Work to be completed: Your answer is every line of the material below in which the string "datapoint" occurs.

[[ Exercise input, beginning ]]

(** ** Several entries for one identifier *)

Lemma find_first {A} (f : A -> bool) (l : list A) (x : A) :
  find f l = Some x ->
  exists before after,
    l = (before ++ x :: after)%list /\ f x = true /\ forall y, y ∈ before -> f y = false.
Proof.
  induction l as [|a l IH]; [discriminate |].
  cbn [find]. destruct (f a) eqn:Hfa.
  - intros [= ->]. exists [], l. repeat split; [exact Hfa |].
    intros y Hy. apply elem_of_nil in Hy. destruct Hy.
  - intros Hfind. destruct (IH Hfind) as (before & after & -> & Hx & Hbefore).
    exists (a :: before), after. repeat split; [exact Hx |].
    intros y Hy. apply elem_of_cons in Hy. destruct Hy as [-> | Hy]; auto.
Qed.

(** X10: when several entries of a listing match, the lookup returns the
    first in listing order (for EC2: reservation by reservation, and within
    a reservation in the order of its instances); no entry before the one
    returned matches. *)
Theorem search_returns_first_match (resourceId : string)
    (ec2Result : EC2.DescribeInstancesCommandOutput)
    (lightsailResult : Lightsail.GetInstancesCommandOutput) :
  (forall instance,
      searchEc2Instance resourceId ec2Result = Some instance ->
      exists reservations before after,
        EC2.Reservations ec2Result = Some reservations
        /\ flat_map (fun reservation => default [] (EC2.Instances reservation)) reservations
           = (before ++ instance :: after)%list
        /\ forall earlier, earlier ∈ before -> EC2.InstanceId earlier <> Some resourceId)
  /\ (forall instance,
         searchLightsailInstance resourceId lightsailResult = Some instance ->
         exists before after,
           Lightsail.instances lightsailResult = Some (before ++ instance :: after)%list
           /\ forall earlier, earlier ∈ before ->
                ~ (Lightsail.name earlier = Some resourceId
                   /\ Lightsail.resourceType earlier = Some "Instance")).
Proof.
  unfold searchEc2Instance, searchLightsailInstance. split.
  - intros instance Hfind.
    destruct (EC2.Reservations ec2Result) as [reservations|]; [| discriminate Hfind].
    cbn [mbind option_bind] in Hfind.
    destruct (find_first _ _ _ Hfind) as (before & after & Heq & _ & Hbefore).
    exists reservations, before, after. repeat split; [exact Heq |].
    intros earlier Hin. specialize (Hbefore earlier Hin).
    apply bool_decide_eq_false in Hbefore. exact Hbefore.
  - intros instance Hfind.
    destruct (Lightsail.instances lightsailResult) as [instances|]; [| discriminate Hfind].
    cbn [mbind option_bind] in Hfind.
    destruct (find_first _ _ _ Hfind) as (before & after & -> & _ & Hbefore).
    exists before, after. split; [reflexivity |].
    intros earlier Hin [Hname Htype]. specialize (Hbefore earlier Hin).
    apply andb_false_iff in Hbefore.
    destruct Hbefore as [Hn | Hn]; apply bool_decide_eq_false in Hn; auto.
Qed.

[[ Exercise input, end ]]
[[ Exercise input, beginning ]]

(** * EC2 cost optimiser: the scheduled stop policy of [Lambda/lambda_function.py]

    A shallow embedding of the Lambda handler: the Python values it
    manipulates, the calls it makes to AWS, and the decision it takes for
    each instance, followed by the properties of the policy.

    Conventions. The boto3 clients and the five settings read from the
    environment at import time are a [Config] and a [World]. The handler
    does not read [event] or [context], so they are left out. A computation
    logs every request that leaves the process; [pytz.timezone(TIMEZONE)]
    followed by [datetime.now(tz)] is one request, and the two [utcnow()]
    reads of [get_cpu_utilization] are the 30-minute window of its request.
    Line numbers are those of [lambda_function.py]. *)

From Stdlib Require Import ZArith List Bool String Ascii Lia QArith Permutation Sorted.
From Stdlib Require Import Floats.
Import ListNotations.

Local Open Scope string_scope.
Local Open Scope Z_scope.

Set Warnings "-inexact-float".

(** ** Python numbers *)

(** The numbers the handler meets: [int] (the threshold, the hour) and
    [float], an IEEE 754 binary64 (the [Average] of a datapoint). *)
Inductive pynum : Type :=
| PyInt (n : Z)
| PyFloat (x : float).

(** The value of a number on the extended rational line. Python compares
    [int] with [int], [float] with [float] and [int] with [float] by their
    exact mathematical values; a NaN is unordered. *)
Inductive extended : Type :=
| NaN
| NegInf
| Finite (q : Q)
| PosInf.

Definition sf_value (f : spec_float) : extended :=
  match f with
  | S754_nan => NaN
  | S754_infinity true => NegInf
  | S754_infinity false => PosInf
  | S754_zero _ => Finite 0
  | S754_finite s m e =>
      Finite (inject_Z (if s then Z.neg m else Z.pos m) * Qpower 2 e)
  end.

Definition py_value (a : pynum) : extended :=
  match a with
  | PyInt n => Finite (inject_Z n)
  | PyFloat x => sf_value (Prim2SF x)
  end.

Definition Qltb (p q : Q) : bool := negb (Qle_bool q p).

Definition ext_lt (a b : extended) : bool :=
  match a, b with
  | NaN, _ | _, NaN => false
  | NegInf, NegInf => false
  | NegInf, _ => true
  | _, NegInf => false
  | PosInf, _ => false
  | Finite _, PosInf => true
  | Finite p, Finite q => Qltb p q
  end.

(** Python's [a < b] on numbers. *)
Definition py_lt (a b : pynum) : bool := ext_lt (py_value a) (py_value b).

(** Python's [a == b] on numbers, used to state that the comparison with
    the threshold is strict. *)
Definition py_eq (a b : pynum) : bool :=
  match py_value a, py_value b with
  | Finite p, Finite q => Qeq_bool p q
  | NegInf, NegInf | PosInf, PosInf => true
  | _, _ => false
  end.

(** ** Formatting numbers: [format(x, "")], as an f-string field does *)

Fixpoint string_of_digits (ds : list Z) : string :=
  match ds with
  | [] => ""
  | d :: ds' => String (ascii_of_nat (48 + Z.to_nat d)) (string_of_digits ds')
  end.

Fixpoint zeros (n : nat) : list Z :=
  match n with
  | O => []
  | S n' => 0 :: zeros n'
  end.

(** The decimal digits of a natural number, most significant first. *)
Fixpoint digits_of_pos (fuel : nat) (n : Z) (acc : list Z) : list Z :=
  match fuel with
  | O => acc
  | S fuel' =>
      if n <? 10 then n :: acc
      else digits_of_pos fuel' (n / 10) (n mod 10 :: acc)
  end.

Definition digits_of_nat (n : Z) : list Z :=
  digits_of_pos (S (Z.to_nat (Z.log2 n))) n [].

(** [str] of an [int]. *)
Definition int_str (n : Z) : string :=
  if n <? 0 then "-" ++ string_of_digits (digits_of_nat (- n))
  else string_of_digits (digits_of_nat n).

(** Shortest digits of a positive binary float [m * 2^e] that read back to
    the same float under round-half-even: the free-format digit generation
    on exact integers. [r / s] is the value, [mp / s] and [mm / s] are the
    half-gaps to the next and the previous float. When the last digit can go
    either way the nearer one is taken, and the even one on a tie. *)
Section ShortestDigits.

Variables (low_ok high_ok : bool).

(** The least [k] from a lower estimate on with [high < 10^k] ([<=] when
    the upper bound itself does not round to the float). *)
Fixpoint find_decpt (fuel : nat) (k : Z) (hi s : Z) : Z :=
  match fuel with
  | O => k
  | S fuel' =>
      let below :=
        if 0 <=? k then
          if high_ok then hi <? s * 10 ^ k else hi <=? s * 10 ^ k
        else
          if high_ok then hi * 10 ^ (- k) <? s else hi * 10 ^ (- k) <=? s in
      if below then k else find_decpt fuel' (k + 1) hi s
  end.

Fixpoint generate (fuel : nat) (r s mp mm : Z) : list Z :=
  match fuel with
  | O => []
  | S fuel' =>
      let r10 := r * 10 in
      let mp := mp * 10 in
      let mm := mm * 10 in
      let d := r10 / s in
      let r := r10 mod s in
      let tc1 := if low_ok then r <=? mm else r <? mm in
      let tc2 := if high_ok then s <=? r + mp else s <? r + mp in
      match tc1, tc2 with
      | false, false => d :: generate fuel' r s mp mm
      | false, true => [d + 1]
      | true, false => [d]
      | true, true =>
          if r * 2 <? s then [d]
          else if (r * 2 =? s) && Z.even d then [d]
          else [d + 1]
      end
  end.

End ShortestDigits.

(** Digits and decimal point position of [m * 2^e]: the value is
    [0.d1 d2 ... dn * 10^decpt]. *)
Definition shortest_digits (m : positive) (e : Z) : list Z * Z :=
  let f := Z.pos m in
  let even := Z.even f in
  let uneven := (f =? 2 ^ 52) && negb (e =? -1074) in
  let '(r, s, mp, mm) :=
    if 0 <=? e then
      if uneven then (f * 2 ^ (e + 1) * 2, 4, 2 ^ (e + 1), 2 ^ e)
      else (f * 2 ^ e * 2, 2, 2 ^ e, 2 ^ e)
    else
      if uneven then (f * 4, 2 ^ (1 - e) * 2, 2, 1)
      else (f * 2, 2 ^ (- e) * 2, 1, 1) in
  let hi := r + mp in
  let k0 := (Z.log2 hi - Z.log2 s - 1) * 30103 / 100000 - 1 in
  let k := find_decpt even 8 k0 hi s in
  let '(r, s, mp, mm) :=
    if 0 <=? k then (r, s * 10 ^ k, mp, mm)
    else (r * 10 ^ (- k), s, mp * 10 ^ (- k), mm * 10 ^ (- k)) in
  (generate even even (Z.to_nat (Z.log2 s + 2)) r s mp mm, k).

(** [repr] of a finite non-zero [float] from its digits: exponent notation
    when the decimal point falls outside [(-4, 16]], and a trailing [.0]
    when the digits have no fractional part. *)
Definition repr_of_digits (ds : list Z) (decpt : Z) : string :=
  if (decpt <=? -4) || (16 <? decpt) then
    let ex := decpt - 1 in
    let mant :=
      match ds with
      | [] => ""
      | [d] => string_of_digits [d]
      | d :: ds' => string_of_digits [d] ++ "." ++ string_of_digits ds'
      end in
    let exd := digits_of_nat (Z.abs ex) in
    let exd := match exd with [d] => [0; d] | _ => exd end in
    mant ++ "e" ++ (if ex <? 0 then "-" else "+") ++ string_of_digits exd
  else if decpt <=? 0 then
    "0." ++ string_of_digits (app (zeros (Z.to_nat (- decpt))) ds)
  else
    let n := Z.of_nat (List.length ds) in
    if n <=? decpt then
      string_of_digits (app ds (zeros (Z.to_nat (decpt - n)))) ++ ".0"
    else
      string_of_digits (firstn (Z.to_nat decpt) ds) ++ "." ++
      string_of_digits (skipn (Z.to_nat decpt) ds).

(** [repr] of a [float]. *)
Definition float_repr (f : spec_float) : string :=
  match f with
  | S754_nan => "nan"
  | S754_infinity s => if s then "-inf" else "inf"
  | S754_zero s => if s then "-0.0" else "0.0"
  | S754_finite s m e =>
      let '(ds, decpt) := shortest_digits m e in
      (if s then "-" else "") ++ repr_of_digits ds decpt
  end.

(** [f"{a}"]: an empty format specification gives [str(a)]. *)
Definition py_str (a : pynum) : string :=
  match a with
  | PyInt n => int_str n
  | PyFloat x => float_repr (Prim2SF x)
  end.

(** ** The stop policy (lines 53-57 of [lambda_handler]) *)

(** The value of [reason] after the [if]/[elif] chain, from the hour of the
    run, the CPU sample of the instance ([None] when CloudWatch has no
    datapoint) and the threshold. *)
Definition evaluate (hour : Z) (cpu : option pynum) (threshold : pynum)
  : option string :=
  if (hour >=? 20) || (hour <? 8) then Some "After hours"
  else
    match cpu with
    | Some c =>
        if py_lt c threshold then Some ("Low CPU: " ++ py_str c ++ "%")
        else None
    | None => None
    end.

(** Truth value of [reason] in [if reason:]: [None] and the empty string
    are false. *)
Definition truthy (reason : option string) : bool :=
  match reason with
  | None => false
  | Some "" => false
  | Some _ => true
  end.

[[ Exercise input, end ]]
[[ Exercise input, beginning ]]

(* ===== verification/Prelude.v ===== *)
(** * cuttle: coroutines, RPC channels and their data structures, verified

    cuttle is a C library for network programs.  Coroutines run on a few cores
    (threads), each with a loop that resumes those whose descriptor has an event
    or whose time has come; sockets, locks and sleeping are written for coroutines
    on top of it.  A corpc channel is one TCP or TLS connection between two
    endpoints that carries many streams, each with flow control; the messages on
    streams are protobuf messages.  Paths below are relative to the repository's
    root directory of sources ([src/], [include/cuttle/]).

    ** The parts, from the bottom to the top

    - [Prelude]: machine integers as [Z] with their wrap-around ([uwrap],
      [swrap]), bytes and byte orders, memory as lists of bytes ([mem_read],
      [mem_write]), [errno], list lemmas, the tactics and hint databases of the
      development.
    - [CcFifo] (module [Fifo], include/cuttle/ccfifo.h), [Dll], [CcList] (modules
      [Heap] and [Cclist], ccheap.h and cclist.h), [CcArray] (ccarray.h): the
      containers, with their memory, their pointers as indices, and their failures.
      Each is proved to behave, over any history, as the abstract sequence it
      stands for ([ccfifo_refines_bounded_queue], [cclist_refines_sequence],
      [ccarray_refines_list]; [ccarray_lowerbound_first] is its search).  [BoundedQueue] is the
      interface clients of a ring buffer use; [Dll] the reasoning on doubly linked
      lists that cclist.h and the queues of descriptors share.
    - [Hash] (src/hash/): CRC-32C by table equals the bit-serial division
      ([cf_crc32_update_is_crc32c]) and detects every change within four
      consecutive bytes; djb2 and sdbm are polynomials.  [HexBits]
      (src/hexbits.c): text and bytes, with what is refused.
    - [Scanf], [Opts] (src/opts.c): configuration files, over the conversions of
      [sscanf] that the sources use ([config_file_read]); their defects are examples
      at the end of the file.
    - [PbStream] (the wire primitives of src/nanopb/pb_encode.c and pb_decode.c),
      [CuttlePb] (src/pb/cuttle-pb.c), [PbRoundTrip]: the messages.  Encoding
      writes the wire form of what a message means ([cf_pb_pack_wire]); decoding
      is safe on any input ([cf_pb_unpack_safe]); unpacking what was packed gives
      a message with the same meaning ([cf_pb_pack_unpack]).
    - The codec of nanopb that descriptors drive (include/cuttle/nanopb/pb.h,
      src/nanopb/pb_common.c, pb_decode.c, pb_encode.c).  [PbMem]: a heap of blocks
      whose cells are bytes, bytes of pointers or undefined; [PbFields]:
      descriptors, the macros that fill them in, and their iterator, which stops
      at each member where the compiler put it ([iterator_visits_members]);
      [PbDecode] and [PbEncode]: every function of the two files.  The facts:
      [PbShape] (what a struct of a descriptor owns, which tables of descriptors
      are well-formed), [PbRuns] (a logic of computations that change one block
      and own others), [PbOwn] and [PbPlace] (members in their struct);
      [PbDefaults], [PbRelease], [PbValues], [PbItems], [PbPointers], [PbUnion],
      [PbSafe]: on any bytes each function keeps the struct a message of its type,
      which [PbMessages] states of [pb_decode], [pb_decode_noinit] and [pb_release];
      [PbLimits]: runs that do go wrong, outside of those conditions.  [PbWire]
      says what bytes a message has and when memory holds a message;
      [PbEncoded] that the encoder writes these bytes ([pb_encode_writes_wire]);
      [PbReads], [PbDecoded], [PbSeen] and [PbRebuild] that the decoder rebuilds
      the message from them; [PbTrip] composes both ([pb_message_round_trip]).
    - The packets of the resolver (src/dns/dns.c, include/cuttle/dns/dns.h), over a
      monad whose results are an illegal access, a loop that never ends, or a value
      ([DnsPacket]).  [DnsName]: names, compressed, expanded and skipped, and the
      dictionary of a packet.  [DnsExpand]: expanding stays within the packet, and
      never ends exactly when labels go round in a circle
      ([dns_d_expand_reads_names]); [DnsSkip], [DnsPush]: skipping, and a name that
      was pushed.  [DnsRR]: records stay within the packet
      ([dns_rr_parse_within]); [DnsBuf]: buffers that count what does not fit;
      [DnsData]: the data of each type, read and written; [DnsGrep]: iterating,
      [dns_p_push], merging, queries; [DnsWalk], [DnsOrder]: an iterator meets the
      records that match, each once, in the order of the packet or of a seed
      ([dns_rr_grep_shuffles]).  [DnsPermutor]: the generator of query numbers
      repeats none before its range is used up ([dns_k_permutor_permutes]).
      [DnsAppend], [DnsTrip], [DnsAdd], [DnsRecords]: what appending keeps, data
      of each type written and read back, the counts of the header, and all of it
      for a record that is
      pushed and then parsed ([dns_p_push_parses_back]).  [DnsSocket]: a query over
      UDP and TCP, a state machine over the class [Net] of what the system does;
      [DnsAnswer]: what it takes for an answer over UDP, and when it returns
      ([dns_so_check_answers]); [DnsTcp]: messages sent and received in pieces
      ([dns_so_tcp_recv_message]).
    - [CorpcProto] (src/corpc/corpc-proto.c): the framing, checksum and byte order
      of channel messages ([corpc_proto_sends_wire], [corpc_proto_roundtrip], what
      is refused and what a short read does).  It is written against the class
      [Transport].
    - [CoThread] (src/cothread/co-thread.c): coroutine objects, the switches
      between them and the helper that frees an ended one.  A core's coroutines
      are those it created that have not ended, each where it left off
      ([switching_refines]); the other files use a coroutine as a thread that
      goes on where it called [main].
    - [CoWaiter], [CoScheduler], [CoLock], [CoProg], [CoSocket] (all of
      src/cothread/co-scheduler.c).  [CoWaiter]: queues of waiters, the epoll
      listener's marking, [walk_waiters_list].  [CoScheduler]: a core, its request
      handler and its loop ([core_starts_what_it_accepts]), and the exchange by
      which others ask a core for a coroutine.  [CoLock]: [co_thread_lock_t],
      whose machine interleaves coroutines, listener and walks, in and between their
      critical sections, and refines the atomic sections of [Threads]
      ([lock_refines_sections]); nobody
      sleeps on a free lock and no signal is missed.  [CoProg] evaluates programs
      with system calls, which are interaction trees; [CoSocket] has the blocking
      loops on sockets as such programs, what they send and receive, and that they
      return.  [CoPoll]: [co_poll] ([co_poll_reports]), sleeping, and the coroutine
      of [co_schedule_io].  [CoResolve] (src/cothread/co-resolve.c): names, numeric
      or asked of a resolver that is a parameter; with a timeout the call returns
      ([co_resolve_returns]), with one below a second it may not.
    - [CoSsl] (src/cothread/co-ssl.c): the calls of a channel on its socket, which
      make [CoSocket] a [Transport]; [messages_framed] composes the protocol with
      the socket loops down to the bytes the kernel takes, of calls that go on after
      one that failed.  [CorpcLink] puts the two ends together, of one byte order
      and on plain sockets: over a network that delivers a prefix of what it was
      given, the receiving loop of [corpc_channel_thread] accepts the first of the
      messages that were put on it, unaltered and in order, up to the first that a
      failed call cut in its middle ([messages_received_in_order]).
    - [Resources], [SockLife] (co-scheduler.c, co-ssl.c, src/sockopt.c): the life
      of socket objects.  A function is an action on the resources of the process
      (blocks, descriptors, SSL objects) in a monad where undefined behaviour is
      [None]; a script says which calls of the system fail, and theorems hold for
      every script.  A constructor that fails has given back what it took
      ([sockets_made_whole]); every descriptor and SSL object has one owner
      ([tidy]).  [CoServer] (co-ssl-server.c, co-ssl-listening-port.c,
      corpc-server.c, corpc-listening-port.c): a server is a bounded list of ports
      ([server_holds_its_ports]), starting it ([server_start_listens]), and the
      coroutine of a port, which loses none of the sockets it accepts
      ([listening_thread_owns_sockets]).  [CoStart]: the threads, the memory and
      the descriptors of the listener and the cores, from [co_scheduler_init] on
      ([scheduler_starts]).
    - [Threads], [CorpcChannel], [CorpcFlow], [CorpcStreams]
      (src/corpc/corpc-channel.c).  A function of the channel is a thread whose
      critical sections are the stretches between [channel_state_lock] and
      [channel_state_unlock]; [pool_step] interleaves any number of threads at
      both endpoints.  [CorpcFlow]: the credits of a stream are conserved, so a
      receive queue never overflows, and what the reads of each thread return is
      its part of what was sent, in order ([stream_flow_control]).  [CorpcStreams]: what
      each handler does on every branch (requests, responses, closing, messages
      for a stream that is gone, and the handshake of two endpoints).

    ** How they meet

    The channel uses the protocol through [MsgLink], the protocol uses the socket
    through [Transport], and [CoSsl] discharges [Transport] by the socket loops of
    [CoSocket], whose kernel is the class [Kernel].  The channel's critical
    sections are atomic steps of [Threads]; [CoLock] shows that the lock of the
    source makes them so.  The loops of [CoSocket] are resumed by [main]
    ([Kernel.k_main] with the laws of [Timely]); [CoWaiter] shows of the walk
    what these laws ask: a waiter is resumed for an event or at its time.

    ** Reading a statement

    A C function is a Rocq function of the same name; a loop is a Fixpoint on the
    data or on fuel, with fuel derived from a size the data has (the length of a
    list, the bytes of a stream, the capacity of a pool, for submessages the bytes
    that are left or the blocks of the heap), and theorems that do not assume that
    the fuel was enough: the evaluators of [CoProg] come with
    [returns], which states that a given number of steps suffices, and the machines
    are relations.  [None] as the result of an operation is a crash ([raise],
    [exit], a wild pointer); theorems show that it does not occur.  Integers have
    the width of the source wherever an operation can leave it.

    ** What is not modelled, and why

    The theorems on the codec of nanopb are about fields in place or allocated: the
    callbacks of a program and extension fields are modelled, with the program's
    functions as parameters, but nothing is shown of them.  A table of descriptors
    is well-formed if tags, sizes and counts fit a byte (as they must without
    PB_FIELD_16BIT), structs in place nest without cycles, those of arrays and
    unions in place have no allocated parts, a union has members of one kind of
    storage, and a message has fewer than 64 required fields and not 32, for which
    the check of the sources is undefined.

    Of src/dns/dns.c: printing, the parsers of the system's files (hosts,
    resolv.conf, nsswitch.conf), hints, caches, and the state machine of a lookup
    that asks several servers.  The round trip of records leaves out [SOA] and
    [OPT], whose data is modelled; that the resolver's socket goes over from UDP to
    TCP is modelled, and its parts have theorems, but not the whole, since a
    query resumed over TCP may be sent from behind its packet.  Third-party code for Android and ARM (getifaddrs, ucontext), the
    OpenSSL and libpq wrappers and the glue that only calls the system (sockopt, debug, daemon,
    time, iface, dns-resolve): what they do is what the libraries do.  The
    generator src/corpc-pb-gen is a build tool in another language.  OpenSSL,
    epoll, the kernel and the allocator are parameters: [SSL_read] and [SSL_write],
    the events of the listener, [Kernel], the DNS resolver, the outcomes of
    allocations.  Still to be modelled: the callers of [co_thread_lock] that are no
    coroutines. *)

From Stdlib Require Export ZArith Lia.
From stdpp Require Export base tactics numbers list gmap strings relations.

[[ Exercise input, end ]]

Task solution:
    [float], an IEEE 754 binary64 (the [Average] of a datapoint). *)
    datapoint) and the threshold. *)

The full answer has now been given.